I remember how I used to agonize over the mistakes I made in class, and there were many. Each one would bother me for weeks, and I'd get hot and cold all over when I thought of them. I had a tiny fraction of the grading I have now, but it overwhelmed me. I dreaded teacher evaluations, from my students or my professors, and would fixate on the (few) negative comments and forget all about the (many) positive ones. I had no confidence at all, none. I faked confidence every day, pretended I knew what I was doing, and knew deep down that I didn't.
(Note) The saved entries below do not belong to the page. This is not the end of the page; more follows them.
(* ===== verification/ThreadPool.v ===== *)
(** The thread pool ([base/thread/ThreadPool.h], [ThreadPool.cpp], and its copy
    [base/thread/threadPool.h] for thread-local objects).

    A bounded buffer with two condition variables.  Every section under the mutex is
    one step; workers and producers are counted by where they are.  [notify] wakes one
    of the waiting threads, and a waiting thread may also wake spuriously, as
    pthread_cond_wait(3) allows. *)

From S2P Require Import Prelude.

Module ThreadPool.

Record ThreadPool := mkPool {
  queue_ : list Z;
  isRunning_ : bool;
  maxQueueSize_ : Z;
  threads : nat;                (* threads_.size() *)
  testing : nat;                (* workers at while (isRunning_) *)
  taking : nat;                 (* workers entering take() *)
  woken : nat;                  (* workers woken from notEmpty_ *)
  waiting : nat;                (* workers in notEmpty_.wait() *)
  busy : list Z;                (* the tasks being run *)
  finished : nat;               (* workers that have returned *)
  putting : list Z;             (* tasks of producers woken from notFull_ *)
  blocked : list Z;             (* tasks of producers in notFull_.wait() *)
  accepted : list Z;            (* tasks ever put in the queue *)
  started : list Z;             (* tasks ever taken from it *)
  inline : list Z;              (* tasks run by put() itself *)
}.

(** [start(numThreads)] after construction. *)
Definition start (numThreads : nat) (maxSize : Z) : ThreadPool :=
  mkPool [] true maxSize numThreads numThreads 0 0 0 [] 0 [] [] [] [] [].

Definition isFull (p : ThreadPool) : bool :=
  (0 <? maxQueueSize_ p) && (maxQueueSize_ p <=? zlen (queue_ p)).

(** Threads that change place. *)
Definition set_workers (te ta wo wa : nat) (bu : list Z) (fi : nat) (p : ThreadPool) : ThreadPool :=
  mkPool (queue_ p) (isRunning_ p) (maxQueueSize_ p) (threads p) te ta wo wa bu fi
    (putting p) (blocked p) (accepted p) (started p) (inline p).
Definition set_producers (pu bl : list Z) (p : ThreadPool) : ThreadPool :=
  mkPool (queue_ p) (isRunning_ p) (maxQueueSize_ p) (threads p) (testing p) (taking p) (woken p) (waiting p)
    (busy p) (finished p) pu bl (accepted p) (started p) (inline p).
Definition set_queue (q ac st : list Z) (p : ThreadPool) : ThreadPool :=
  mkPool q (isRunning_ p) (maxQueueSize_ p) (threads p) (testing p) (taking p) (woken p) (waiting p)
    (busy p) (finished p) (putting p) (blocked p) ac st (inline p).
Definition set_running (v : bool) (p : ThreadPool) : ThreadPool :=
  mkPool (queue_ p) v (maxQueueSize_ p) (threads p) (testing p) (taking p) (woken p) (waiting p)
    (busy p) (finished p) (putting p) (blocked p) (accepted p) (started p) (inline p).
Definition set_inline (v : list Z) (p : ThreadPool) : ThreadPool :=
  mkPool (queue_ p) (isRunning_ p) (maxQueueSize_ p) (threads p) (testing p) (taking p) (woken p) (waiting p)
    (busy p) (finished p) (putting p) (blocked p) (accepted p) (started p) v.

(** [notEmpty_.notify()]. *)
Definition notify_worker (p : ThreadPool) : ThreadPool :=
  match waiting p with
  | O => p
  | S n => set_workers (testing p) (taking p) (S (woken p)) n (busy p) (finished p) p
  end.

(** [notFull_.notify()]: the kernel picks waiter [i]. *)
Definition notify_producer (i : nat) (p : ThreadPool) : ThreadPool :=
  match blocked p !! i with
  | Some t => set_producers (putting p ++ [t]) (delete i (blocked p)) p
  | None => p
  end.

(** [take()] with the mutex held, for one worker; [i] is the producer a notification
    would wake. *)
Definition take (i : nat) (p : ThreadPool) : ThreadPool :=
  match queue_ p with
  | [] =>
      if isRunning_ p
      then set_workers (testing p) (taking p) (woken p) (S (waiting p)) (busy p) (finished p) p
      else set_workers (S (testing p)) (taking p) (woken p) (waiting p) (busy p) (finished p) p
  | t :: q =>
      let p := set_queue q (accepted p) (started p ++ [t]) p in
      let p := set_workers (testing p) (taking p) (woken p) (waiting p) (busy p ++ [t]) (finished p) p in
      if 0 <? maxQueueSize_ p then notify_producer i p else p
  end.

(** [put(f)] with the mutex held, for one producer. *)
Definition put (t : Z) (p : ThreadPool) : ThreadPool :=
  if bool_decide (threads p = 0%nat) then set_inline (inline p ++ [t]) p
  else if isFull p then set_producers (putting p) (blocked p ++ [t]) p
  else notify_worker (set_queue (queue_ p ++ [t]) (accepted p ++ [t]) (started p) p).

(** The part of [stop()] before the joins. *)
Definition stop (p : ThreadPool) : ThreadPool :=
  set_workers (testing p) (taking p) (woken p + waiting p) 0 (busy p) (finished p) (set_running false p).

(** The steps of [runInThread] and of the producers. *)
Inductive event :=
| Test                     (* a worker evaluates while (isRunning_) *)
| Take (i : nat)           (* a worker that passed the test locks the mutex *)
| TakeWoken (i : nat)      (* a woken worker has the mutex again *)
| Finish (k : nat)         (* the k-th running task returns *)
| Put (t : Z)
| PutWoken (k : nat)       (* a woken producer has the mutex again *)
| SpuriousWorker
| SpuriousProducer (k : nat)
| Stop.

(** The thread a notification wakes is a waiting one. *)
Definition picks (i : nat) (p : ThreadPool) : Prop := blocked p = [] ∨ (i < length (blocked p))%nat.

Definition enabled (e : event) (p : ThreadPool) : Prop :=
  match e with
  | Test => (0 < testing p)%nat
  | Take i => (0 < taking p)%nat ∧ picks i p
  | TakeWoken i => (0 < woken p)%nat ∧ picks i p
  | Finish k => (k < length (busy p))%nat
  | PutWoken k => (k < length (putting p))%nat
  | SpuriousWorker => (0 < waiting p)%nat
  | SpuriousProducer k => (k < length (blocked p))%nat
  | Put _ | Stop => True
  end.

Definition step (e : event) (p : ThreadPool) : ThreadPool :=
  match e with
  | Test =>
      if isRunning_ p
      then set_workers (testing p - 1) (S (taking p)) (woken p) (waiting p) (busy p) (finished p) p
      else set_workers (testing p - 1) (taking p) (woken p) (waiting p) (busy p) (S (finished p)) p
  | Take i => take i (set_workers (testing p) (taking p - 1) (woken p) (waiting p) (busy p) (finished p) p)
  | TakeWoken i => take i (set_workers (testing p) (taking p) (woken p - 1) (waiting p) (busy p) (finished p) p)
  | Finish k => set_workers (S (testing p)) (taking p) (woken p) (waiting p) (delete k (busy p)) (finished p) p
  | Put t => put t p
  | PutWoken k =>
      match putting p !! k with
      | Some t => put t (set_producers (delete k (putting p)) (blocked p) p)
      | None => p
      end
  | SpuriousWorker => set_workers (testing p) (taking p) (S (woken p)) (waiting p - 1) (busy p) (finished p) p
  | SpuriousProducer k => notify_producer k p
  | Stop => stop p
  end.

Inductive reach (n : nat) (m : Z) : ThreadPool → Prop :=
| reach_start : reach n m (start n m)
| reach_step p e : reach n m p → enabled e p → reach n m (step e p).

(** ** Invariant *)

Record inv (n : nat) (m : Z) (p : ThreadPool) : Prop := {
  i_threads : threads p = n;
  i_max : maxQueueSize_ p = m;
  i_workers : (testing p + taking p + woken p + waiting p + length (busy p) + finished p = n)%nat;
  i_fifo : started p ++ queue_ p = accepted p;
  i_bound : 0 < m → zlen (queue_ p) ≤ m;
  (* a waiting worker has a woken colleague for every queued task *)
  i_awake : (0 < waiting p)%nat → (length (queue_ p) ≤ woken p)%nat;
  (* a blocked producer has a woken colleague for every free place *)
  i_space : blocked p ≠ [] → 0 < m ∧ m - zlen (queue_ p) ≤ zlen (putting p);
  i_finished : isRunning_ p = true → finished p = 0%nat;
  i_inline : n = 0%nat → putting p = [] ∧ blocked p = [];
}.

Lemma length_delete {A} (l : list A) k : (k < length l)%nat → length (delete k l) = (length l - 1)%nat.
Proof. intros Hk. apply length_delete, lookup_lt_is_Some_2. done. Qed.

(** A producer is woken: the books of the producers. *)
Lemma notify_producer_space i p :
  let p' := notify_producer i p in
  picks i p →
  queue_ p' = queue_ p ∧ isRunning_ p' = isRunning_ p ∧ maxQueueSize_ p' = maxQueueSize_ p ∧ threads p' = threads p ∧
  testing p' = testing p ∧ taking p' = taking p ∧ woken p' = woken p ∧ waiting p' = waiting p ∧ busy p' = busy p ∧
  finished p' = finished p ∧ accepted p' = accepted p ∧ started p' = started p ∧
  (blocked p' ≠ [] → blocked p ≠ [] ∧ zlen (putting p') = zlen (putting p) + 1) ∧
  (blocked p = [] → p' = p).
Proof.
  intros p' Hi. unfold p', notify_producer. destruct (blocked p !! i) as [t|] eqn:E.
  - cbn. split_and!; try done; [|intros F; by rewrite F in E]. intros _. split; [intros F; by rewrite F in E|].
    rewrite length_app. cbn. lia.
  - split_and!; try done. intros Hb. destruct Hi as [|Hi]; [done|]. apply lookup_ge_None_1 in E. lia.
Qed.

Lemma notify_producer_inv n m i p : inv n m p → picks i p → inv n m (notify_producer i p).
Proof.
  intros [] Hi. destruct (notify_producer_space i p Hi) as (E1 & E2 & E3 & E4 & E5 & E6 & E7 & E8 & E9 & E10 & E11 & E12 & Hs & Hnone).
  constructor; rewrite ?E1, ?E2, ?E3, ?E4, ?E5, ?E6, ?E7, ?E8, ?E9, ?E10, ?E11, ?E12; try done.
  - intros Hb. destruct (Hs Hb) as [Hb' ->]. destruct (i_space0 Hb'). lia.
  - intros Hn. destruct (i_inline0 Hn) as [? Hb]. by rewrite Hnone.
Qed.

(** [take()] for a worker that has left its place: [p] counts one worker too few. *)
Lemma take_inv n m i p :
  (testing p + taking p + woken p + waiting p + length (busy p) + finished p + 1 = n)%nat →
  threads p = n → maxQueueSize_ p = m → started p ++ queue_ p = accepted p → (0 < m → zlen (queue_ p) ≤ m) →
  ((0 < waiting p)%nat → (length (queue_ p) ≤ S (woken p))%nat) →
  (blocked p ≠ [] → 0 < m ∧ m - zlen (queue_ p) ≤ zlen (putting p)) →
  (isRunning_ p = true → finished p = 0%nat) → picks i p →
  inv n m (take i p).
Proof.
  intros Hw Ht Hm Hf Hb Ha Hs Hfin Hi. unfold take. destruct (queue_ p) as [|t q] eqn:Hq.
  - destruct (isRunning_ p) eqn:Er.
    + constructor; cbn; rewrite ?Hq; try done; cbn; lia.
    + constructor; cbn; rewrite ?Hq; try done; cbn; lia || congruence.
  - set (p1 := set_workers _ _ _ _ _ _ _). change (maxQueueSize_ p1) with (maxQueueSize_ p). rewrite Hm.
    assert (∀ p', (p' = p1 ∧ m ≤ 0) ∨ (p' = notify_producer i p1 ∧ 0 < m) → inv n m p') as Hgo.
    { intros p' Hp'. destruct (notify_producer_space i p1 Hi) as (E1 & E2 & E3 & E4 & E5 & E6 & E7 & E8 & E9 & E10 & E11 & E12 & Hn & Hnone).
      destruct Hp' as [[-> Hm0]|[-> Hm0]]; constructor; rewrite ?E1, ?E2, ?E3, ?E4, ?E5, ?E6, ?E7, ?E8, ?E9, ?E10, ?E11, ?E12; cbn in *; try done.
      all: try (rewrite length_app; cbn; lia). all: try (rewrite <- app_assoc; done).
      all: try (intros; lia).
      - intros F. destruct (Hs F). lia.
      - intros F. destruct (Hn F) as [F' ->]. destruct (Hs F'). lia. }
    destruct (Z.ltb_spec 0 m); apply Hgo; [right|left]; done.
Qed.

(** [put] by a new producer, or by a woken one that has left [putting]. *)
Lemma put_inv n m t pu p :
  inv n m p → n ≠ 0%nat → zlen (putting p) ≤ zlen pu + 1 → inv n m (put t (set_producers pu (blocked p) p)).
Proof.
  intros [Ht Hm Hw Hf Hb Ha Hs Hfin Hin] Hn Hpu. unfold put. cbn. rewrite bool_decide_false by congruence.
  unfold isFull. cbn. rewrite Hm. destruct ((0 <? m) && (m <=? zlen (queue_ p))) eqn:Ef; bool_prop.
  - constructor; cbn; try done. intros _. lia.
  - assert (0 < m → zlen (queue_ p) < m) as Hroom.
    { intros Hm0. rewrite (proj2 (Z.ltb_lt 0 m)) in Ef by done. cbn in Ef. by apply Z.leb_gt in Ef. }
    unfold notify_worker. cbn. destruct (waiting p) as [|w] eqn:Ew.
    + constructor; cbn; try done; rewrite ?Ew, ?length_app; cbn; try lia.
      * by rewrite <- Hf, app_assoc.
      * intros F. destruct (Hs F). lia.
    + constructor; cbn; try done; rewrite ?length_app; cbn; try lia.
      * by rewrite <- Hf, app_assoc.
      * intros F. destruct (Hs F). lia.
Qed.

Lemma step_inv n m e p : inv n m p → enabled e p → inv n m (step e p).
Proof.
  intros Hi He. pose proof Hi as [Ht Hm Hw Hf Hb Ha Hs Hfin Hin].
  destruct e as [|i|i|k|t|k| |k|]; cbn [step enabled] in *.
  - destruct (isRunning_ p) eqn:Er; constructor; cbn; try done; lia || congruence.
  - destruct He as [He Hp]. apply take_inv; cbn; try done; lia.
  - destruct He as [He Hp]. apply take_inv; cbn; try done; lia.
  - constructor; cbn; try done. rewrite length_delete by done. lia.
  - destruct (decide (n = 0%nat)) as [->|Hn].
    + unfold put. rewrite bool_decide_true by done. by constructor.
    + replace p with (set_producers (putting p) (blocked p) p) by by destruct p. apply put_inv; [done..|lia].
  - destruct (putting p !! k) as [t|] eqn:Ek; [|done]. apply put_inv; [done| |].
    + intros Hn. destruct (Hin Hn) as [F _]. by rewrite F in Ek.
    + rewrite length_delete by done. lia.
  - constructor; cbn; try done; lia.
  - apply notify_producer_inv; [done|]. by right.
  - constructor; cbn; try done; lia.
Qed.

Lemma pool_reach_inv n m p : reach n m p → inv n m p.
Proof.
  induction 1 as [|p e Hr IH He]; [|by apply step_inv].
  constructor; cbn; try done; lia.
Qed.

(** C16. The thread pool: in every interleaving, the tasks are taken in the order in which
    they were put, the queue never exceeds its bound, no worker is lost, and no wake-up
    is: when every thread that could take a task waits, the queue is empty, and when
    every producer waits, the queue is full. *)
Theorem threadpool_correct n m p :
  reach n m p →
  started p ++ queue_ p = accepted p ∧
  (0 < m → zlen (queue_ p) ≤ m) ∧
  (testing p + taking p + woken p + waiting p + length (busy p) + finished p = n)%nat ∧
  ((0 < waiting p)%nat → woken p = 0%nat → queue_ p = []) ∧
  (blocked p ≠ [] → putting p = [] → isFull p = true).
Proof.
  intros [Ht Hm Hw Hf Hb Ha Hs Hfin Hin]%pool_reach_inv. split_and!; [done..| |].
  - intros H1 H2. apply nil_length_inv. specialize (Ha H1). lia.
  - intros H1 H2. destruct (Hs H1) as [H3 H4]. rewrite H2 in H4. cbn in H4. unfold isFull. rewrite Hm.
    rewrite (proj2 (Z.ltb_lt _ _)), (proj2 (Z.leb_le _ _)) by lia. done.
Qed.

Fixpoint run (es : list event) (p : ThreadPool) : ThreadPool :=
  match es with [] => p | e :: es => run es (step e p) end.

(** Two workers, at most one queued task: both workers wait, a task is put. *)
Definition sample : ThreadPool := run [Test; Take 0; Test; Take 0; Put 7] (start 2 1).

Lemma sample_pool_reach : reach 2 1 sample.
Proof.
  unfold sample. cbn [run]. repeat (apply reach_step; [|by vm_compute; auto]). constructor.
Qed.

Lemma threadpool_correct_witness : started sample ++ queue_ sample = [7] ∧ waiting sample = 1%nat ∧ woken sample = 1%nat.
Proof. split_and!; [apply (threadpool_correct 2 1 sample sample_pool_reach)|by vm_compute..]. Defined.

(** After [stop()] the workers return although tasks are queued, and a producer that
    waits for room is never woken: [stop()] notifies only [notEmpty_]. *)
Lemma stop_strands :
  let p := run [Put 1; Put 2; Stop; Test] (start 1 1) in
  finished p = threads p ∧ queue_ p = [1] ∧ blocked p = [2] ∧ putting p = [] ∧ started p = [].
Proof. by vm_compute. Qed.

End ThreadPool.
And now? While still a pretty intense over-thinker, I am completely chill compared to that long ago youngster who had the same name as I have now. When I make mistakes, I fix them and move on. Although I have mounds of grading, I can handle it, and in fact I pride myself on getting it done and turning work back quickly. I don't love being evaluated, but I don't worry about it, either. (And it can't really happen this year, anyway, since we can't fit any more people in the room and still distance appropriately.) Best of all, I have confidence now. I do know what I'm doing. There are still many things I don't know - I learn new facts and skills every day - but I know now that it's not about me, performing at the front of the classroom, but about my kids, and figuring out how to reach them. I'm not faking any more. If I don't know the answer, I don't hesitate to say so and to look it up, sometimes right there in front of my students. (We didn't have the internet when I was a new teacher - how did we manage?) I've been teaching much longer than my kids have been alive, and I've learned a trick or two along the way.
Yes, 2020 brings challenges I haven't faced before. No, it won't be an easy year. But as the T-shirt says, "You can't scare me; I'm a middle school teacher."